A single number is the answer: the count of lines in the records that hold the word "Stdlib".

Entries supplied:

━━━━━━━━━━━━━━━━━━━━

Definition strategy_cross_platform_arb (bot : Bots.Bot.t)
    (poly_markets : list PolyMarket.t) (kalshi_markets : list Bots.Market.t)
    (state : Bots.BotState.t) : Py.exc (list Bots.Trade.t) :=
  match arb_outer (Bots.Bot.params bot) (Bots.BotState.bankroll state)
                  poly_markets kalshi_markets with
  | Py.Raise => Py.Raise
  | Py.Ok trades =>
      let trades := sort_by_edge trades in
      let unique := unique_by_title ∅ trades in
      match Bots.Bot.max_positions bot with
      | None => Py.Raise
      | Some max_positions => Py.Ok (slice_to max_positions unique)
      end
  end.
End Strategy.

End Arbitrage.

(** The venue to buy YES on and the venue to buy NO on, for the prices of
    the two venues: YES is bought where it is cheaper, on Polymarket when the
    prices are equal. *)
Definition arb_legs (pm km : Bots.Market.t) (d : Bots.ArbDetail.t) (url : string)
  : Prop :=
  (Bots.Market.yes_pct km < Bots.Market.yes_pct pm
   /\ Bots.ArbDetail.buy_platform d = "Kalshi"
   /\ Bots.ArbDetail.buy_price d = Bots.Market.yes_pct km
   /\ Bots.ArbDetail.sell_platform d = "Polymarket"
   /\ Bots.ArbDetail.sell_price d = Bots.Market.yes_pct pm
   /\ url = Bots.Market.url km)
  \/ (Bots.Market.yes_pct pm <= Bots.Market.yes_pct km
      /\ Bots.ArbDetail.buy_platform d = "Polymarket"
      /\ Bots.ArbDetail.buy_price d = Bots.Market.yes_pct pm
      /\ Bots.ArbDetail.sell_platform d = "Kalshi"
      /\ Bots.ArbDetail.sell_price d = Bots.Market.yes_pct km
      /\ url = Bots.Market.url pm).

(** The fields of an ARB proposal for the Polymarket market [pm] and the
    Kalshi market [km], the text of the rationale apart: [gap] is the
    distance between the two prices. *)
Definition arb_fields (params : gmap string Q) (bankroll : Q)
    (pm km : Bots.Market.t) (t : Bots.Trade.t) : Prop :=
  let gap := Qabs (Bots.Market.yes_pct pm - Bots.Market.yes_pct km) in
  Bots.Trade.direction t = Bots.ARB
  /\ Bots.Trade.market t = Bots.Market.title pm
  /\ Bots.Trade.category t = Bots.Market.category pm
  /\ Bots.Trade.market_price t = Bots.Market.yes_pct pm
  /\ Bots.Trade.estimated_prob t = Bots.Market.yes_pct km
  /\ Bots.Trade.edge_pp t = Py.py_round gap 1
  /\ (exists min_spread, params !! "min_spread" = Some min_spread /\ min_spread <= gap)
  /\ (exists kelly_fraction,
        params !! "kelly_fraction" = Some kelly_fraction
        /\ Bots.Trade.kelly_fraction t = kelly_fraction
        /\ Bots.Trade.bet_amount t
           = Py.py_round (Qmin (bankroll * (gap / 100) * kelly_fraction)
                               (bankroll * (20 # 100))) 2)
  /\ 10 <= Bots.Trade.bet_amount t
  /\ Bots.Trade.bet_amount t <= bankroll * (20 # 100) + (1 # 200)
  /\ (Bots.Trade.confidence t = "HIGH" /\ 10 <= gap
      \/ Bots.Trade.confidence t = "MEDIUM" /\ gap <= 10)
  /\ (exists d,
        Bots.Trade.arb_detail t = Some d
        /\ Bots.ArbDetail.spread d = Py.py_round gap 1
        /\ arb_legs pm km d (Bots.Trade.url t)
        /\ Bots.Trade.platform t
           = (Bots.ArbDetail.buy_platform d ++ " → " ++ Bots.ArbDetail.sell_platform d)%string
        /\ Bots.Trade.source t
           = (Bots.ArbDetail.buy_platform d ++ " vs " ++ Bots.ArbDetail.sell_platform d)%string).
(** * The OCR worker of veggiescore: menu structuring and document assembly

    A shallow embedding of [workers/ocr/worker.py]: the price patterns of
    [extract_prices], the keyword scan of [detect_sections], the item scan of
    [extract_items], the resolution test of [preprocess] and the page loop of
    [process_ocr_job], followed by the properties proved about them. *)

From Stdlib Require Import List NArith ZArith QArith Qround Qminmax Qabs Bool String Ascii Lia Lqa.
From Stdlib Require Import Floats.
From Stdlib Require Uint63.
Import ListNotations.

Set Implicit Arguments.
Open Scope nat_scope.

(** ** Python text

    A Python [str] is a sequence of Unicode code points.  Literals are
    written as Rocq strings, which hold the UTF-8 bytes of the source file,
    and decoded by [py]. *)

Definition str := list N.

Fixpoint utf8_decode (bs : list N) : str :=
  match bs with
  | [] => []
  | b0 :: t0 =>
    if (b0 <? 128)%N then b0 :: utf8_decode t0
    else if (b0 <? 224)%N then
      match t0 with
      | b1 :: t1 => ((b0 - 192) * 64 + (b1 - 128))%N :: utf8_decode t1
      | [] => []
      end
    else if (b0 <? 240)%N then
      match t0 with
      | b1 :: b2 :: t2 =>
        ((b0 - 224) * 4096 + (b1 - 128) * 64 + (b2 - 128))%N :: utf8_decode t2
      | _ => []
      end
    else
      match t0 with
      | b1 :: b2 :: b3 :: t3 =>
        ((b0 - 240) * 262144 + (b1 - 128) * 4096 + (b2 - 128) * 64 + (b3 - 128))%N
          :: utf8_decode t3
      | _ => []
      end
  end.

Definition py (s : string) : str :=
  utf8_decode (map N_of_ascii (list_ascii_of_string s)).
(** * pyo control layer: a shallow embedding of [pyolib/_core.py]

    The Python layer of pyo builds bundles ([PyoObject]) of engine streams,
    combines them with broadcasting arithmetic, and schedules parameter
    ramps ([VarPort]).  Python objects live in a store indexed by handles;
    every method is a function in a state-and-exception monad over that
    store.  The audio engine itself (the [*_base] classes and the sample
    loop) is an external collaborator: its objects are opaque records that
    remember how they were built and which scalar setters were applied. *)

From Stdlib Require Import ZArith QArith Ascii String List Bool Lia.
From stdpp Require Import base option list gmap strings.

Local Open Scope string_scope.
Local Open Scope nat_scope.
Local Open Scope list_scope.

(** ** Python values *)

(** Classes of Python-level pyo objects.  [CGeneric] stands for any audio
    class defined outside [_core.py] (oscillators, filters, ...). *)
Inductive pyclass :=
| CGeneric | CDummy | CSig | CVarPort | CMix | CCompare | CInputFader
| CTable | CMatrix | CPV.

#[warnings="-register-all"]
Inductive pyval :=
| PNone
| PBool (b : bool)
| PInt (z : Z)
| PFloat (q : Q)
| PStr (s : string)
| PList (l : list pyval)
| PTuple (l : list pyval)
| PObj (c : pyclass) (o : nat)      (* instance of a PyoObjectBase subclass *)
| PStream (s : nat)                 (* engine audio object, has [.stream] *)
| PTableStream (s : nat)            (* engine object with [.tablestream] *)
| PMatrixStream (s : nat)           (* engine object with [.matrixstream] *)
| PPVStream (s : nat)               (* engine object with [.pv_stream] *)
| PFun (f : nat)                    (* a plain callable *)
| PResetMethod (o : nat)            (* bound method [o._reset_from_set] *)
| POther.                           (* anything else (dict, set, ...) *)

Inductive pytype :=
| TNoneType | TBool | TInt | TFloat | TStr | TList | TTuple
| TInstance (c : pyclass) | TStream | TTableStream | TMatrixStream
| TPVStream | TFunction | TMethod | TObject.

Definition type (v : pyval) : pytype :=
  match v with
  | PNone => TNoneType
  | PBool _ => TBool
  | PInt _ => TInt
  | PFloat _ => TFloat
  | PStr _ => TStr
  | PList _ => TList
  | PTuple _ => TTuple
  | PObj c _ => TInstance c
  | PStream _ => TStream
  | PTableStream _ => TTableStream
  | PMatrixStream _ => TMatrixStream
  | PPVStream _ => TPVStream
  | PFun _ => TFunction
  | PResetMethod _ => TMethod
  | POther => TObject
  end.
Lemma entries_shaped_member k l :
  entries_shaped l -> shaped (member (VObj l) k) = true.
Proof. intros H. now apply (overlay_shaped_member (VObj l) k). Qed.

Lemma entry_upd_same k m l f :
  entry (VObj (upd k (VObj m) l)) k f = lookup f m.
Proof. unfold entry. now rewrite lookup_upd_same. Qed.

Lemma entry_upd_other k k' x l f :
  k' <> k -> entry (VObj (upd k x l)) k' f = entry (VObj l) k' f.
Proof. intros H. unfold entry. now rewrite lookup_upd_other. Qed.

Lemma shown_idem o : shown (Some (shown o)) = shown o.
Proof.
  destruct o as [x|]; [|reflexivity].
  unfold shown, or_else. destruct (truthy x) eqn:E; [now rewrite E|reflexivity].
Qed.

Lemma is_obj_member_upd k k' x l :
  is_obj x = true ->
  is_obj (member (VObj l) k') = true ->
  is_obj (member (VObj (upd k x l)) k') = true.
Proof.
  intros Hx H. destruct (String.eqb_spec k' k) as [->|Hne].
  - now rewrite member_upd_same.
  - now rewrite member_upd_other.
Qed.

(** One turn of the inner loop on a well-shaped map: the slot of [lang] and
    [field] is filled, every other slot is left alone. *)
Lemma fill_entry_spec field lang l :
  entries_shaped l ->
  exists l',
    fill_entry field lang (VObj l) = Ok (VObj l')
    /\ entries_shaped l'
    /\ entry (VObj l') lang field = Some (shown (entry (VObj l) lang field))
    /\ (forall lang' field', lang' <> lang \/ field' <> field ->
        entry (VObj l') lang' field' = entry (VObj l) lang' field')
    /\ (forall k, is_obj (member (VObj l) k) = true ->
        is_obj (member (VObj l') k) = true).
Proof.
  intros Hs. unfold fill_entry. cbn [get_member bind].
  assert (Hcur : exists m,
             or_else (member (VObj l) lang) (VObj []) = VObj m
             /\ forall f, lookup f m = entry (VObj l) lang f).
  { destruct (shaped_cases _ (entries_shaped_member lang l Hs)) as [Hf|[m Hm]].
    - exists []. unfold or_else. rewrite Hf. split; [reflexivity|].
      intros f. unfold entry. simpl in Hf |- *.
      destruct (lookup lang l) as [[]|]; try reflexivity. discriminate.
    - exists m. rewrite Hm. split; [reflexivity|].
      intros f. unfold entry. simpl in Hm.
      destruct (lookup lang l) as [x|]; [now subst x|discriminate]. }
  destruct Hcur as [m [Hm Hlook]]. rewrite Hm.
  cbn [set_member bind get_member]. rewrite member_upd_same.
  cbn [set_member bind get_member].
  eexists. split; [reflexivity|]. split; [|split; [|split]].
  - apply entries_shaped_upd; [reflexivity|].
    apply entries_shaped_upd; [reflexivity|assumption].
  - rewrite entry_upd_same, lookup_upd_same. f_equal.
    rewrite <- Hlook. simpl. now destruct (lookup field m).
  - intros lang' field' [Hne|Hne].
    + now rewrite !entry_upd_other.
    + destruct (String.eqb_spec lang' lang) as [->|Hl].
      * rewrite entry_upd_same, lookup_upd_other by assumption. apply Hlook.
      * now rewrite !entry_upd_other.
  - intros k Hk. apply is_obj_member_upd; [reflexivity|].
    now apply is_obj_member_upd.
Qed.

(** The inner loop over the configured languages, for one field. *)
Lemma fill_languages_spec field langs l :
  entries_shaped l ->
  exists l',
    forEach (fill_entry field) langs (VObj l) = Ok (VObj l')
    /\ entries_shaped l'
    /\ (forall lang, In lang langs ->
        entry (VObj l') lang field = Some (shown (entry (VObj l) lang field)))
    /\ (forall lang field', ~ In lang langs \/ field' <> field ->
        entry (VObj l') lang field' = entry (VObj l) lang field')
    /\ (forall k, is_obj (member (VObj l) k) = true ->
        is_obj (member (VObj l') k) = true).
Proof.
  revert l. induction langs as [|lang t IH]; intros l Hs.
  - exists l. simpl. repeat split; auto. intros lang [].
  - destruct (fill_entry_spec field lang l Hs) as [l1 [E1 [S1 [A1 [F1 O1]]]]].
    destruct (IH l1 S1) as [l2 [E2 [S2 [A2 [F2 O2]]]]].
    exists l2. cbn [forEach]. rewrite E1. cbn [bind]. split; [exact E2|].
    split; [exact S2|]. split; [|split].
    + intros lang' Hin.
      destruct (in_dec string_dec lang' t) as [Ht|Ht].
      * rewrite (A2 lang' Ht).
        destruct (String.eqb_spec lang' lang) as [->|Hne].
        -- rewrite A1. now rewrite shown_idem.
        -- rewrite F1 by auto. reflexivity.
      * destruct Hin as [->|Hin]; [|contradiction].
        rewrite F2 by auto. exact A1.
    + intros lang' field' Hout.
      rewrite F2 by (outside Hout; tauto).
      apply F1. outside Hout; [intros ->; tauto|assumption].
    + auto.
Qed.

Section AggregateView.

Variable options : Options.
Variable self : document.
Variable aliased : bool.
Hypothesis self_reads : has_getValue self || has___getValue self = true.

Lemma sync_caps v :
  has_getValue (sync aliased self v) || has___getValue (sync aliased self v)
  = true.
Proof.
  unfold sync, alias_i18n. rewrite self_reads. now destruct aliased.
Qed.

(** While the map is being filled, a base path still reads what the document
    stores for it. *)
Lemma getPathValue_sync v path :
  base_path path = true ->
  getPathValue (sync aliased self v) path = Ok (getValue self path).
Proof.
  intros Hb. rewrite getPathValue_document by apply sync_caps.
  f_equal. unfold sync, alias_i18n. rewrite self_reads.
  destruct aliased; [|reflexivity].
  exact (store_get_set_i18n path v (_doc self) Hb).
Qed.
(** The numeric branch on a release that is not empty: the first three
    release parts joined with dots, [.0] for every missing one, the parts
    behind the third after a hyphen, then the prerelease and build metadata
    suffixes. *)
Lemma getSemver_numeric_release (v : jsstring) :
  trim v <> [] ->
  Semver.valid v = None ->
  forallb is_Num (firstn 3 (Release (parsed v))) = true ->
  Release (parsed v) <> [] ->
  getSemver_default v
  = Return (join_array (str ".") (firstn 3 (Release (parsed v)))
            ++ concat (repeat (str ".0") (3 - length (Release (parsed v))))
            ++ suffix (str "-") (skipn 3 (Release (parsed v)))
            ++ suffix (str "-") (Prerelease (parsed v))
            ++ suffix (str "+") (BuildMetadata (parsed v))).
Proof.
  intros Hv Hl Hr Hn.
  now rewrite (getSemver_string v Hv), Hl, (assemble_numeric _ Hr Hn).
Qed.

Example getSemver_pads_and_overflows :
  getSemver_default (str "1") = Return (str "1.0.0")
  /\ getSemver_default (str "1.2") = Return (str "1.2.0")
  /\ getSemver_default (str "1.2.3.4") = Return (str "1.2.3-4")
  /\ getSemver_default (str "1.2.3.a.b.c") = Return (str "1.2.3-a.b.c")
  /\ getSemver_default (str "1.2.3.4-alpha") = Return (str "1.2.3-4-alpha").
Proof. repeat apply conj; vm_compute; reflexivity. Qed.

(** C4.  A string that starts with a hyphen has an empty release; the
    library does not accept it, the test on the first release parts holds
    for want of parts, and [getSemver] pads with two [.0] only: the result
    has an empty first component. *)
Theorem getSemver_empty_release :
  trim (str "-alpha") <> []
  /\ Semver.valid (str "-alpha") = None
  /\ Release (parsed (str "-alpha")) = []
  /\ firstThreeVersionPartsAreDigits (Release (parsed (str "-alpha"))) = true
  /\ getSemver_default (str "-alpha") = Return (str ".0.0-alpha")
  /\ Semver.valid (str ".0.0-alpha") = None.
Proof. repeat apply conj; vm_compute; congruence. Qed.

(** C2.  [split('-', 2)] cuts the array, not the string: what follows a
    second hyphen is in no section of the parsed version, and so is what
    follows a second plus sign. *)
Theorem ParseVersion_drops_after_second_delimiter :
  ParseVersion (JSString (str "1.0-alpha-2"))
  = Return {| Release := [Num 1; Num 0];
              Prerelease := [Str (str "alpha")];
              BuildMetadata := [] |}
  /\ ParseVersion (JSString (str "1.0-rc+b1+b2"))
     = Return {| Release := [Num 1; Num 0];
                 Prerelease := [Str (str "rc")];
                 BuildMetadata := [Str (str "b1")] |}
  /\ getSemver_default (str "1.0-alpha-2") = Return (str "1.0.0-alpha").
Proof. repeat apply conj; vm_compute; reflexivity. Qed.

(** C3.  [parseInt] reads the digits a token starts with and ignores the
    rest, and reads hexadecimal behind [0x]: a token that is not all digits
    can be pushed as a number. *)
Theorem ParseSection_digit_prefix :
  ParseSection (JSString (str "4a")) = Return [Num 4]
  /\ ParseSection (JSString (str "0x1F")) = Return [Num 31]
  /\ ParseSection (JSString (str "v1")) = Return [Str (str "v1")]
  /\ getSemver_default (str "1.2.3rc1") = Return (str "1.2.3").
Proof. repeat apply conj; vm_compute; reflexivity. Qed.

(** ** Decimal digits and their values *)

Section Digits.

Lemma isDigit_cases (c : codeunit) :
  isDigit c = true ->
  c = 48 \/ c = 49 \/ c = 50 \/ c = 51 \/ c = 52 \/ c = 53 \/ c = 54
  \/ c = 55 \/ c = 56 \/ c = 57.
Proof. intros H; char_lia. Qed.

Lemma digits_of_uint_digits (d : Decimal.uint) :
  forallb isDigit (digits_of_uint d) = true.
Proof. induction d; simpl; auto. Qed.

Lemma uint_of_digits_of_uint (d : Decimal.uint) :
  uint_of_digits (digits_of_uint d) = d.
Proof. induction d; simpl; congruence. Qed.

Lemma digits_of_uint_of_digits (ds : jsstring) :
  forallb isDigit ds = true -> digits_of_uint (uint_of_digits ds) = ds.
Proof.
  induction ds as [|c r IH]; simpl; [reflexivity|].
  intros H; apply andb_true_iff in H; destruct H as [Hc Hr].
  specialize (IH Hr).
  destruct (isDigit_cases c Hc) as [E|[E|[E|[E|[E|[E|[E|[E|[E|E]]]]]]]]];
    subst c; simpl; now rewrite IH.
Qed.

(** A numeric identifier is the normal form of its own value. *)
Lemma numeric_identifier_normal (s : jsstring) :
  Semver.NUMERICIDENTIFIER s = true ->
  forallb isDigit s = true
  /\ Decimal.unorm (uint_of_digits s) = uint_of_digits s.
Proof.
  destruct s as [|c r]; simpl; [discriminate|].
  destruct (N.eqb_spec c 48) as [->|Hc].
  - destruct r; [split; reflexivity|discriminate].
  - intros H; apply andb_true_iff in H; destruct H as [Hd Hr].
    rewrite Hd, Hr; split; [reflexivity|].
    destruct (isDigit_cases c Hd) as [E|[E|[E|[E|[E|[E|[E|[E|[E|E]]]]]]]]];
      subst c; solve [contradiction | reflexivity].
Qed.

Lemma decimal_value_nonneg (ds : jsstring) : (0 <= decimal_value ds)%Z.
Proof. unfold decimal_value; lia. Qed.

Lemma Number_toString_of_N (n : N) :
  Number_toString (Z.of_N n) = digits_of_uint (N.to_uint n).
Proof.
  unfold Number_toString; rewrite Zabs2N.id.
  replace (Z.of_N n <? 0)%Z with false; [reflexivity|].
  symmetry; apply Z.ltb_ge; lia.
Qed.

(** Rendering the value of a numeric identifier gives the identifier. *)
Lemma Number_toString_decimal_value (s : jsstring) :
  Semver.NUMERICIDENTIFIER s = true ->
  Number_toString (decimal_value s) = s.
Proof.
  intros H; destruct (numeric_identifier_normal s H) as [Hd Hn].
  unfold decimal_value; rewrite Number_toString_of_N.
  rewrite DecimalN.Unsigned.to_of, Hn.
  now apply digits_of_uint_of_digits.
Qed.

━━━━━━━━━━━━━━━━━━━━

Output for this exercise:
4